Exercise aim:
From the data below, repeat exactly the lines from the line with "Lemma line_separator_reads r" to the line with "concat_strings ((λ r, quote_rune", both included.

Exercise materials:
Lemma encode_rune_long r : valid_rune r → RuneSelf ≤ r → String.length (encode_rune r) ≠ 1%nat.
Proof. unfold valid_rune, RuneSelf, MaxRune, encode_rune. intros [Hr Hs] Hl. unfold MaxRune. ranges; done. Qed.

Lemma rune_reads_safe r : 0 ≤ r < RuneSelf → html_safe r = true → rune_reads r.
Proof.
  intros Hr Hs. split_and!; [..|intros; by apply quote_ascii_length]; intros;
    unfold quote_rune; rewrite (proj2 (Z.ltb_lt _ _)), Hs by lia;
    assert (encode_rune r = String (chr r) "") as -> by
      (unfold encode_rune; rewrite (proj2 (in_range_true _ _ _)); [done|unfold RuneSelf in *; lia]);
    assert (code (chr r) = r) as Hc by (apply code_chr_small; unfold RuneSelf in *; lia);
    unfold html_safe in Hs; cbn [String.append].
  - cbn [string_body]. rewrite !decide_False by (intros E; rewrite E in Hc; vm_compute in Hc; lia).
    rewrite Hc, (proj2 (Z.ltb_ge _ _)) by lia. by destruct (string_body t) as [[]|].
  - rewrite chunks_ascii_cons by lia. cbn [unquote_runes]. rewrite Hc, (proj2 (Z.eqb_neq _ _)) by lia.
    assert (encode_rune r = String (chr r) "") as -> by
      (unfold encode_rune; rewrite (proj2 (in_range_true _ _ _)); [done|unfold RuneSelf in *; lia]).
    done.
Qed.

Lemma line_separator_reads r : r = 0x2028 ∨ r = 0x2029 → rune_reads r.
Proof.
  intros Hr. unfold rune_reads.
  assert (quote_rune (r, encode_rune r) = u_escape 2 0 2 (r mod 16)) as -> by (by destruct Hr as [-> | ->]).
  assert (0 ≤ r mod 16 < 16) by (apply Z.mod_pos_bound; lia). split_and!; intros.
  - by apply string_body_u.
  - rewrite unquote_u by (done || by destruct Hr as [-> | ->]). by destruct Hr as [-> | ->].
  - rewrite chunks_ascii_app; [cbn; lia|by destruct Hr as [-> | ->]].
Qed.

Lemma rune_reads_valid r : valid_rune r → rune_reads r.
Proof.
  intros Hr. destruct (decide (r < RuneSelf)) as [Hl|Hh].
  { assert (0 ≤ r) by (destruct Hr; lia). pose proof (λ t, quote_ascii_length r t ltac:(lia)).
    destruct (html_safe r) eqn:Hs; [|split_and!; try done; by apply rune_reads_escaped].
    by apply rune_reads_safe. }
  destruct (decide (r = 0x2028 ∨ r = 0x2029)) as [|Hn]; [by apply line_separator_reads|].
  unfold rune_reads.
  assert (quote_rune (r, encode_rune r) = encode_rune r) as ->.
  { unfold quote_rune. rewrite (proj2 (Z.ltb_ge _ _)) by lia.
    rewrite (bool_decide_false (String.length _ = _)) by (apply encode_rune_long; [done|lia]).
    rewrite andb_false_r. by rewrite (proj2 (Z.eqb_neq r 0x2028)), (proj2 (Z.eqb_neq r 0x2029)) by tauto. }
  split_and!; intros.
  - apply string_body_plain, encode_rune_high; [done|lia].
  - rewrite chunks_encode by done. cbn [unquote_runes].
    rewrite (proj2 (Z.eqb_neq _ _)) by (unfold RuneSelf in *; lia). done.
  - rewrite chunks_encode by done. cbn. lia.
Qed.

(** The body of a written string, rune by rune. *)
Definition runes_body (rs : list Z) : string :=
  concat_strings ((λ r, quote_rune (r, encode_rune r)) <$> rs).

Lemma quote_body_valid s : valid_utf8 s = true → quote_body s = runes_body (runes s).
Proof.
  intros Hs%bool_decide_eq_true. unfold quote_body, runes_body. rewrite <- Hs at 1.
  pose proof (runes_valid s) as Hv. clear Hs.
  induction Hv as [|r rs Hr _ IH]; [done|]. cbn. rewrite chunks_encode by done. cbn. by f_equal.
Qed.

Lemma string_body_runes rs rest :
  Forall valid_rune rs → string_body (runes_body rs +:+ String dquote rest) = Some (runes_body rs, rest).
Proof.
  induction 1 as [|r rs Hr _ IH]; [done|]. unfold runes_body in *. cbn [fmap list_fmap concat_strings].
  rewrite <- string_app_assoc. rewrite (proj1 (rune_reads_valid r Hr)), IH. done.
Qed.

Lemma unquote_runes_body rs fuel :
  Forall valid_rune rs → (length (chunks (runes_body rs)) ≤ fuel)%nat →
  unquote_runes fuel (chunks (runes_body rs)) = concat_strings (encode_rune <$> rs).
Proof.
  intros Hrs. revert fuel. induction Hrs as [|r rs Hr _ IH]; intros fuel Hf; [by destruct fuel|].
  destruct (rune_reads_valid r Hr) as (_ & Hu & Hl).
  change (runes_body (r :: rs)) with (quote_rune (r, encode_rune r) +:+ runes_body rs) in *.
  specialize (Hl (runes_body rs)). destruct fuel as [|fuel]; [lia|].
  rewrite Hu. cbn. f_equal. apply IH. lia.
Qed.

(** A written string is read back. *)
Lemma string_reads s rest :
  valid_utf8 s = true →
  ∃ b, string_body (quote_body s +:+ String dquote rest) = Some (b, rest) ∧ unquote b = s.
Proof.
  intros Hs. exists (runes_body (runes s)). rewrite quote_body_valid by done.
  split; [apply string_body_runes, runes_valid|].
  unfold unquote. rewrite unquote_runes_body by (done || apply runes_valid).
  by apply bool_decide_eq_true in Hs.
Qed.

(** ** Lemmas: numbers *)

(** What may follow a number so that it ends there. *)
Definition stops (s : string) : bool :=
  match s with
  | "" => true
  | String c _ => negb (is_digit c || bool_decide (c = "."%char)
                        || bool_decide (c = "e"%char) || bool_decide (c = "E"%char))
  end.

Task response:
Lemma line_separator_reads r : r = 0x2028 ∨ r = 0x2029 → rune_reads r.
Proof.
  intros Hr. unfold rune_reads.
  assert (quote_rune (r, encode_rune r) = u_escape 2 0 2 (r mod 16)) as -> by (by destruct Hr as [-> | ->]).
  assert (0 ≤ r mod 16 < 16) by (apply Z.mod_pos_bound; lia). split_and!; intros.
  - by apply string_body_u.
  - rewrite unquote_u by (done || by destruct Hr as [-> | ->]). by destruct Hr as [-> | ->].
  - rewrite chunks_ascii_app; [cbn; lia|by destruct Hr as [-> | ->]].
Qed.

Lemma rune_reads_valid r : valid_rune r → rune_reads r.
Proof.
  intros Hr. destruct (decide (r < RuneSelf)) as [Hl|Hh].
  { assert (0 ≤ r) by (destruct Hr; lia). pose proof (λ t, quote_ascii_length r t ltac:(lia)).
    destruct (html_safe r) eqn:Hs; [|split_and!; try done; by apply rune_reads_escaped].
    by apply rune_reads_safe. }
  destruct (decide (r = 0x2028 ∨ r = 0x2029)) as [|Hn]; [by apply line_separator_reads|].
  unfold rune_reads.
  assert (quote_rune (r, encode_rune r) = encode_rune r) as ->.
  { unfold quote_rune. rewrite (proj2 (Z.ltb_ge _ _)) by lia.
    rewrite (bool_decide_false (String.length _ = _)) by (apply encode_rune_long; [done|lia]).
    rewrite andb_false_r. by rewrite (proj2 (Z.eqb_neq r 0x2028)), (proj2 (Z.eqb_neq r 0x2029)) by tauto. }
  split_and!; intros.
  - apply string_body_plain, encode_rune_high; [done|lia].
  - rewrite chunks_encode by done. cbn [unquote_runes].
    rewrite (proj2 (Z.eqb_neq _ _)) by (unfold RuneSelf in *; lia). done.
  - rewrite chunks_encode by done. cbn. lia.
Qed.

(** The body of a written string, rune by rune. *)
Definition runes_body (rs : list Z) : string :=
  concat_strings ((λ r, quote_rune (r, encode_rune r)) <$> rs).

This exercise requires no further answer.